▸ **Provided records**

(* ===== verification/TorPool.v ===== *)
(** The Tor pool (src/internal/torpool/manager.go, balancer.go, and
    BackendInfo of src/internal/shared/types.go): instances, scoring and
    selection, scaling with port allocation, replacement and shutdown.

    Starting a process is an input (whether the bootstrap succeeds); every
    instance remembers the context its process runs under, because cancelling
    that context kills the process. *)

From S2P Require Import Prelude Float.

(** * Scores *)

Record BackendInfo := mkBackendInfo {
  biPort : Z;
  biAlive : bool;
  biActiveConns : Z;
  biLatencyMs : Z;
  biErrorRate : float64;
  biBackend : gostring
}.

Definition Score (b : BackendInfo) : float64 :=
  if negb (biAlive b) then MaxFloat64
  else f64_add (f64_add (f64_of_Z (wrap64 (biActiveConns b * 2)))
                        (f64_div (f64_of_Z (biLatencyMs b)) (f64_of_Z 100)))
               (f64_mul (biErrorRate b) (f64_of_Z 10)).

(** pickBest: the pointer kept by the loop, as the value it points to. *)
Definition pickBest (backends : list BackendInfo) : option BackendInfo :=
  foldl (λ best b,
           if negb (biAlive b) then best
           else match best with
                | None => Some b
                | Some x => if f64_lt (Score b) (Score x) then Some b else best
                end) None backends.

(** * Instances *)

(** [tiCtx] names the context the process was started under. *)
Record TorInstance := mkTorInstance {
  tiPort : Z;
  tiBackend : gostring;
  tiAlive : bool;
  tiActiveConns : Z;
  tiLatencyMs : Z;
  tiErrorCount : Z;
  tiTotalCount : Z;
  tiCtx : nat
}.

Definition Info (t : TorInstance) : BackendInfo :=
  let errorRate := if Z.ltb 0 (tiTotalCount t)
                   then f64_div (f64_of_Z (tiErrorCount t)) (f64_of_Z (tiTotalCount t))
                   else S754_zero false in
  mkBackendInfo (tiPort t) (tiAlive t) (tiActiveConns t) (tiLatencyMs t) errorRate (tiBackend t).

Definition instScore (t : TorInstance) : float64 := Score (Info t).

Record TorConfig := mkTorConfig {
  MinInstances : Z;
  MaxInstances : Z;
  SocksBasePort : Z;
  cfgBackends : list gostring;
  MinSuccessfulOnStart : Z
}.

(** [forgotten] records the ForgetPort notifications. *)
Record Manager := mkManager {
  instances : list TorInstance;
  shuttingDown : bool;
  forgotten : list Z
}.

Definition NewManager : Manager := mkManager [] false [].

Definition set_instances (l : list TorInstance) (m : Manager) : Manager :=
  mkManager l (shuttingDown m) (forgotten m).

(** [Panicked] is a run-time panic (an index or a slice bound out of range). *)
Inductive pool_error :=
| ErrShuttingDown | ErrCtx | ErrSpawn (port : Z) | ErrNoInstance | ErrTooFew | ErrEnvironment | Panicked.

(** A freshly bootstrapped instance. *)
Definition fresh (port : Z) (backend : gostring) (ctx : nat) : TorInstance :=
  mkTorInstance port backend true 0 0 0 0 ctx.

(** spawnInstance under context [ctx]; [boots] is whether the process on a
    port reaches "Bootstrapped 100%". *)
Definition spawnInstance (boots : Z → bool) (ctx : nat) (port : Z) (backend : gostring) (m : Manager)
    : result pool_error Manager :=
  if boots port then Ok (set_instances (instances m ++ [fresh port backend ctx]) m)
  else Err (ErrSpawn port).

(** [backends[i%len(backends)].Addr], "" without backends; Go's remainder has
    the sign of [i], and a negative index panics (None). *)
Definition backend_for (cfg : TorConfig) (i : Z) : option gostring :=
  match cfgBackends cfg with
  | [] => Some []
  | l => let j := Z.rem i (Z.of_nat (length l)) in
         if Z.ltb j 0 then None else l !! Z.to_nat j
  end.

(** Cancelling a context kills the processes started under it. *)
Definition cancel_ctx (ctx : nat) (m : Manager) : Manager :=
  set_instances
    ((λ t, if decide (tiCtx t = ctx)
           then mkTorInstance (tiPort t) (tiBackend t) false (tiActiveConns t) (tiLatencyMs t)
                              (tiErrorCount t) (tiTotalCount t) (tiCtx t)
           else t) <$> instances m) m.

Definition Count (m : Manager) : nat * nat :=
  (length (instances m), length (List.filter tiAlive (instances m))).

Definition AliveInstances (m : Manager) : list TorInstance := List.filter tiAlive (instances m).

(** doMutation with the lock taken: [ctx_ok] is whether the caller's context
    is still live. *)
Definition doMutation (ctx_ok : bool) (m : Manager) (fn : Manager → Manager * option pool_error)
    : Manager * option pool_error :=
  if shuttingDown m then (m, Some ErrShuttingDown)
  else if negb ctx_ok then (m, Some ErrCtx) else fn m.

(** * Scaling *)

(** [sort.Slice] by score; ties may end in any order. *)
Definition score_le (a b : TorInstance) : Prop := f64_lt (instScore b) (instScore a) = false.

#[global] Instance score_le_dec : RelDecision score_le.
Proof. intros a b. unfold score_le. apply _. Defined.

Definition sort_instances (l : list TorInstance) : list TorInstance := merge_sort score_le l.

(** The inner loop [for usedPorts[port] { port++ }]. *)
Fixpoint next_port (fuel : nat) (used : gset Z) (port : Z) : Z :=
  match fuel with
  | 0 => port
  | S fuel' => if decide (port ∈ used) then next_port fuel' used (port + 1)%Z else port
  end.

(** The spawning loop of a scale-up. *)
Fixpoint scale_up (cfg : TorConfig) (boots : Z → bool) (ctx : nat) (needed : nat) (used : gset Z)
    (m : Manager) : Manager * option pool_error :=
  match needed with
  | 0 => (m, None)
  | S n =>
      let port := next_port (S (size used)) used (SocksBasePort cfg) in
      match backend_for cfg port with
      | None => (m, Some Panicked)
      | Some backend =>
          match spawnInstance boots ctx port backend m with
          | Err e => (m, Some e)
          | Ok m' => scale_up cfg boots ctx n ({[port]} ∪ used) m'
          end
      end
  end.

Definition clamp (cfg : TorConfig) (target : Z) : Z :=
  let t := if Z.ltb target (MinInstances cfg) then MinInstances cfg else target in
  if (Z.ltb 0 (MaxInstances cfg) && Z.ltb (MaxInstances cfg) t)%bool then MaxInstances cfg else t.

(** scaleToLocked. The slice expression [m.instances[target:]] panics for a
    negative target, after the sort. *)
Definition scaleToLocked (cfg : TorConfig) (boots : Z → bool) (ctx : nat) (target : Z) (m : Manager)
    : Manager * option pool_error :=
  let target := clamp cfg target in
  let current := Z.of_nat (length (instances m)) in
  if Z.ltb target current then
    let sorted := sort_instances (instances m) in
    if Z.ltb target 0 then (set_instances sorted m, Some Panicked) else
    let keep := take (Z.to_nat target) sorted in
    let toKill := drop (Z.to_nat target) sorted in
    (mkManager keep (shuttingDown m) (forgotten m ++ (tiPort <$> toKill)), None)
  else if Z.ltb current target then
    scale_up cfg boots ctx (Z.to_nat (target - current)) (list_to_set (tiPort <$> instances m)) m
  else (m, None).

Definition ScaleTo (cfg : TorConfig) (boots : Z → bool) (ctx_ok : bool) (ctx : nat) (target : Z)
    (m : Manager) : Manager * option pool_error :=
  doMutation ctx_ok m (scaleToLocked cfg boots ctx target).

(** * Replacement and shutdown *)

(** Splits at the first instance on the port. *)
Fixpoint take_port (port : Z) (l : list TorInstance) : option (TorInstance * list TorInstance) :=
  match l with
  | [] => None
  | x :: l' =>
      if decide (tiPort x = port) then Some (x, l')
      else match take_port port l' with
           | Some (y, r) => Some (y, x :: r)
           | None => None
           end
  end.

▸ **What you have to do**
The first line of the entries above and every line after it, up to and including the line with "(f64_mul (biErrorRate b)", should be set down exactly.

▸ **Finished exercise**
(* ===== verification/TorPool.v ===== *)
(** The Tor pool (src/internal/torpool/manager.go, balancer.go, and
    BackendInfo of src/internal/shared/types.go): instances, scoring and
    selection, scaling with port allocation, replacement and shutdown.

    Starting a process is an input (whether the bootstrap succeeds); every
    instance remembers the context its process runs under, because cancelling
    that context kills the process. *)

From S2P Require Import Prelude Float.

(** * Scores *)

Record BackendInfo := mkBackendInfo {
  biPort : Z;
  biAlive : bool;
  biActiveConns : Z;
  biLatencyMs : Z;
  biErrorRate : float64;
  biBackend : gostring
}.

Definition Score (b : BackendInfo) : float64 :=
  if negb (biAlive b) then MaxFloat64
  else f64_add (f64_add (f64_of_Z (wrap64 (biActiveConns b * 2)))
                        (f64_div (f64_of_Z (biLatencyMs b)) (f64_of_Z 100)))
               (f64_mul (biErrorRate b) (f64_of_Z 10)).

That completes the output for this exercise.